Why we don’t go to the gym, and how to get past our fear
Published 2:36 pm Friday, July 17, 2015
By BAKER ELLIS / Sports Editor
I’m going to make some sweeping and potentially wildly incorrect assumptions about you. You don’t work out and eat as well as you should. If you wake up four times a week at 5:30 a.m. to go on a 45-minute run and/or have a gym in your garage that you use daily and eat kale for lunch and organic chicken (#gainz) for dinner, well, good for you, but you can probably stop reading this now. For everyone who has thought about getting back into fighting shape, but just hasn’t gotten around to it yet, this is for you.
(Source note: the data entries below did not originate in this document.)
Record UserRole := MkUserRole {
  ur_user_id : string;
  ur_role : Role;
  ur_tenant_id : string;
  ur_custom_permissions : list AccessPermission
}.
Definition UserRole_new (user_id : string) (role : Role) (tenant_id : string) : UserRole :=
  MkUserRole user_id role tenant_id [].

(** The permissions of the roles, one entry for each. *)
Record RbacManager := MkRbacManager { rb_role_permissions : Role → option (list AccessPermission) }.

Definition RbacManager_new : RbacManager := MkRbacManager (λ r, Some
  match r with
  | RoleAdmin =>
      [MkAccessPermission ResAgent [ActCreate; ActRead; ActUpdate; ActDelete; ActExecute; ActManage];
       MkAccessPermission ResSkill [ActCreate; ActRead; ActUpdate; ActDelete; ActExecute];
       MkAccessPermission ResSession [ActRead; ActDelete; ActManage];
       MkAccessPermission ResChannel [ActCreate; ActRead; ActUpdate; ActDelete; ActManage];
       MkAccessPermission ResSystem [ActRead; ActManage];
       MkAccessPermission ResTenant [ActRead; ActManage]]
  | RoleOperator =>
      [MkAccessPermission ResAgent [ActCreate; ActRead; ActUpdate; ActExecute];
       MkAccessPermission ResSkill [ActCreate; ActRead; ActUpdate; ActExecute];
       MkAccessPermission ResSession [ActRead];
       MkAccessPermission ResChannel [ActRead];
       MkAccessPermission ResSystem [ActRead]]
  | RoleViewer =>
      [MkAccessPermission ResAgent [ActRead];
       MkAccessPermission ResSkill [ActRead];
       MkAccessPermission ResSession [ActRead];
       MkAccessPermission ResChannel [ActRead]]
  end).

Definition permits (resource : ResourceType) (action : AccessAction) (p : AccessPermission) : bool :=
  bool_decide (ap_resource p = resource) && AccessPermission_can p action.

Definition check_permission (m : RbacManager) (u : UserRole) (resource : ResourceType) (action : AccessAction) : bool :=
  existsb (permits resource action) (default [] (rb_role_permissions m (ur_role u)))
  || existsb (permits resource action) (ur_custom_permissions u).

(** ** Tenants *)

Inductive TenantPlan := PlanFree | PlanPro | PlanEnterprise.

Record ResourceQuota := MkResourceQuota {
  qu_max_agents : Z;
  qu_max_skills : Z;
  qu_messages_per_day : Z;
  qu_storage_bytes : Z;
  qu_requests_per_minute : Z
}.
Definition for_plan (p : TenantPlan) : ResourceQuota :=
  match p with
  | PlanFree => MkResourceQuota 3 10 100 (100 * 1024 * 1024) 30
  | PlanPro => MkResourceQuota 20 100 10000 (10 * 1024 * 1024 * 1024) 300
  | PlanEnterprise => MkResourceQuota 1000 10000 u32_max u64_max 10000
  end.

Record Tenant := MkTenant {
  tn_id : string;
  tn_name : string;
  tn_plan : TenantPlan;
  tn_quota : ResourceQuota;
  tn_enabled : bool;
  tn_created_at : timestamp;
  tn_updated_at : timestamp;
  tn_contact_email : option string
}.
Definition Tenant_new (uuid : string) (now : timestamp) (name : string) (plan : TenantPlan) : Tenant :=
  MkTenant uuid name plan (for_plan plan) true now now None.

(** [date] is the day the record was made on. *)
Record UsageRecord := MkUsageRecord {
  ug_tenant_id : string;
  ug_date : string;
  ug_agents_count : Z;
  ug_skills_count : Z;
  ug_messages_count : Z;
  ug_requests_count : Z;
  ug_storage_used : Z;
  ug_updated_at : timestamp
}.

Inductive QuotaCheck := QuotaAllowed | QuotaExceeded (resource : string) (current limit : Z).

Record TenantManager := MkTenantManager {
  tm_tenants : gmap string Tenant;
  tm_usage : gmap string UsageRecord
}.
Definition TenantManager_new : TenantManager := MkTenantManager ∅ ∅.

(** [format("%Y-%m-%d")]. *)
Class DateText := date_text : timestamp → string.

Section Tenants.
Context `{DateText}.

Definition UsageRecord_new (now : timestamp) (tenant_id : string) : UsageRecord :=
  MkUsageRecord tenant_id (date_text now) 0 0 0 0 0 now.

Definition create_tenant (m : TenantManager) (uuid : string) (now : timestamp) (name : string) (plan : TenantPlan)
    : TenantManager * Tenant :=
  let t := Tenant_new uuid now name plan in
  (MkTenantManager (<[uuid := t]> (tm_tenants m)) (<[uuid := UsageRecord_new now uuid]> (tm_usage m)), t).

Definition get_tenant (m : TenantManager) (id : string) : option Tenant := tm_tenants m !! id.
Why don’t we get in shape? We know we should. Science and doctors and mothers all seem to agree that being in shape is better than not being in shape. I have one thought/observation on this, and hopefully two suggestions we’ll all take under consideration. If you’re asking yourself, what makes me qualified to dole out advice on this topic? Well, as a former athlete who quit Crossfit because it was hard and hasn’t lifted a real weight in about, oh, six months (two years, but whatever), I am one of you, and can’t think of anyone I’d rather hear advice from than someone in my exact situation.
Thought/observation: The first and greatest deterrent to entering a gym is the fear that everyone at the gym is bigger, better looking, more socially aware and generally more fun than us. This is the Dwayne “The Rock” Johnson phenomenon. This is self-explanatory. Essentially, we’re scared everyone at the gym will look like Dwayne Johnson when we do not. We super do not look like Dwayne Johnson.
In response to this, one, nobody is going to look like Dwayne Johnson. He’s a famous person who is famous for being physically perfect. No one can handle that man’s thunder. There is a nugget of realism here though, obviously. People who go to the gym consistently will be in better shape than us, and the prospect of working out, or doing anything, in front of someone who is better than us at that thing is not something we’re usually going to do voluntarily. Nobody wants to struggle to pump out eight reps of 125 on bench when there is some meatstick lurking, waiting for you to finish so he can take the weight you just got a hernia trying to lift and throw it through the ceiling. That’s emasculating and sad.
Even if he’s an incredibly nice guy, the thought in your mind is he’s silently laughing at you, judging you for being bad at exercise. There are two solutions to this problem, which may or may not be real. One, punch him in the face. Smile at him, endearingly, and walk over to him like you are going to pay him a compliment about how proportional his delts are to his quads, then drop him. Or, go the other way and embrace him, tenderly. No one will ever, ever bother you again in that gym. These are the First Day of Prison and the Ronnie “Sunshine” Bass plans, respectively.
Just something to think about, but we all know we’re not going to the gym any time soon, so it’s kind of a moot point anyway.